Comboni Lay Missionaries

The heart is what matters

A commentary on Mk 7,1-8.14-15.21-23 (XXII Sunday O. T. August 30th 2015)

vigo-hermanitas++++ (1)After five Sundays reading John’s chapter sixth (Jesus, the Bread of Life), we come back to the ongoing reading of Mark; five Sundays ago we left Jesus in Galilee, praying over the mountain, walking over the lake, healing sick people… announcing the Kingdom of God, the kingdom of God’s nearness, mercy and truth.
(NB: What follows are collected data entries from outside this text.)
(** * Member resolution and request cache of the ARIN IRR syncer

    A shallow embedding of the YAML helper of the syncer (the module
    imported as [helper/SimpleASSet]): the member specification parser,
    the bgpq4 invocation builder, the process-wide promise cache, and the
    two asynchronous functions that flatten one member and resolve a whole
    member list.

    Conventions of the embedding.
    - A JavaScript string is a [string]; one character stands for one
      UTF-16 code unit below 256, which covers every name the registry
      accepts.
    - A JavaScript number is a [Z]: member depths are integers, and
      [String(n)] is the decimal rendering.
    - [undefined] is [None]; an optional property is an [option].
    - The module-level [Map] is a [gmap string Handle]; a promise lives in a
      heap indexed by its handle, so that the cache and every caller that
      awaits it share one object. *)

From Stdlib Require Import ZArith Ascii String List Lia.
From stdpp Require Import base option list gmap strings fin_maps pretty.

Open Scope Z_scope.
Open Scope string_scope.
Open Scope list_scope.

(** ** JavaScript string primitives *)

Module Js.

(** Code units that [String.prototype.trim] strips, below 256: TAB, LF,
    VT, FF, CR, SPACE and NBSP. *)
Definition isWhiteSpace (c : ascii) : bool :=
  let n := nat_of_ascii c in
  ((9 <=? n)%nat && (n <=? 13)%nat) || (n =? 32)%nat || (n =? 160)%nat.

Fixpoint trimStart (s : string) : string :=
  match s with
  | EmptyString => EmptyString
  | String c rest => if isWhiteSpace c then trimStart rest else s
  end.

Fixpoint trimEnd (s : string) : string :=
  match s with
  | EmptyString => EmptyString
  | String c rest =>
      match trimEnd rest with
      | EmptyString => if isWhiteSpace c then EmptyString else String c EmptyString
      | kept => String c kept
      end
  end.

Definition trim (s : string) : string := trimEnd (trimStart s).

(** Truthiness of a string value: every string but the empty one. *)
Definition truthy (s : string) : bool :=
  match s with EmptyString => false | String _ _ => true end.

(** Truthiness of an optional string: [undefined] is falsy too. *)
Definition truthyOpt (o : option string) : bool :=
  match o with Some s => truthy s | None => false end.

(** Truthiness of an optional boolean, as in [!spec.flat]. *)
Definition truthyBool (o : option bool) : bool :=
  match o with Some b => b | None => false end.

(** [a ?? b] *)
Definition nullish {A} (a : option A) (b : A) : A :=
  match a with Some x => x | None => b end.

(** [a ?? b] when [b] itself may be undefined. *)
Definition nullishOpt {A} (a b : option A) : option A :=
  match a with Some x => Some x | None => b end.

(** The character class [[A-Za-z0-9_]]. *)
Definition isWordChar (c : ascii) : bool :=
  let n := nat_of_ascii c in
  ((48 <=? n)%nat && (n <=? 57)%nat)
  || ((65 <=? n)%nat && (n <=? 90)%nat)
  || ((97 <=? n)%nat && (n <=? 122)%nat)
  || (n =? 95)%nat.

(** [s.replace(/[^A-Za-z0-9_]/g, "_")] *)
Fixpoint replaceNonWord (s : string) : string :=
  match s with
  | EmptyString => EmptyString
  | String c rest =>
      String (if isWordChar c then c else "_"%char) (replaceNonWord rest)
  end.

(** [s.slice(b, e)] for [0 <= b <= e]. *)
Definition slice (s : string) (b e : nat) : string :=
  String.substring b (e - b) s.

(** [String(n)] for an integer. *)
Definition numberToString (n : Z) : string := pretty n.

#[local] Unset Elimination Schemes.

(** The values a parsed YAML document is made of.  An object lists its
    own properties in the order [Object.entries] enumerates them. *)
Inductive Value :=
| Undefined
| Null
| Bool (b : bool)
| Number (n : Z)
| Str (s : string)
| Array (items : list Value)
| Object (entries : list (string * Value)).

#[local] Set Elimination Schemes.

(** [record[key]]: the value of the property, [undefined] when absent. *)
Fixpoint getProp (entries : list (string * Value)) (key : string) : Value :=
  match entries with
  | [] => Undefined
  | (k, v) :: rest => if String.eqb k key then v else getProp rest key
  end.

(** A thrown [Error], identified by its message. *)
Inductive Error := MkError (message : string).

End Js.

(** ** Data model *)

Definition DEFAULT_BGPQ4_HOST : string := "whois.radb.net".

Record MemberSpec := {
  name : string;
  flat : option bool;
  depth : option Z;
  sources : option string
}.

Inductive OnEmpty := keep | empty | error.

Record FlattenOptions := {
  timeoutMs : option Z;
  onEmpty : option OnEmpty
}.

(** ** Member specification parser *)

Definition asBool (v : Js.Value) : option bool :=
  match v with Js.Bool b => Some b | _ => None end.

Definition asNumber (v : Js.Value) : option Z :=
  match v with Js.Number n => Some n | _ => None end.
In today’s reading we see Jesus in a clear confrontation with a group of people coming from Jerusalem –Pharisees and scribes- that confused human rules and traditions (even religious) with the true cult to God. It’s not a new theme, since the prophets used to recall it from time to time. In fact, Jesus quotes Isaiah, whose words cut through hypocrisy as sword with a cutting edge:

“This people honours me with the lips,
But their hearts are far from me.
In vain do they worship me
Teaching as doctrines human precepts” (Is 29, 13)

And Jesus insists:
“Nothing that enters one from the outside
Can defile those persons,
but what come from the heart”.

It’s not that Jesus despises human rules and laws (even religious ones); the may be very useful and needy for social living. Jesus, in general, was quite respectful and obedient to these laws and to the rules of his human and religious community. But what he says is that we should not confuse these human laws and traditions with the “true cult to God”, especially when behind them there’s a wicked, arrogant and insincere heart.

The cult to God is truthful when proceeds from a heart that is right, truthful and merciful. The tree does not giver better fruits just because somebody paints nicely the leaves, but when its roots are “rooted” in a good and fertile land. In the same way, people are not changed with external rites but with the Word of God accepted and received in a heart that is open, sincere, and rightful. That’s what the heart of Jesus is, the same we identify ourselves with when we go to communion. From this heart many good fruits come out: good works, new rules, new traditions, and new forms of cult… Where there’s life, life is generated.

Give me, o Lord, a heart that is rightful, sincere, and open to the Holy Spirit, who makes everything new.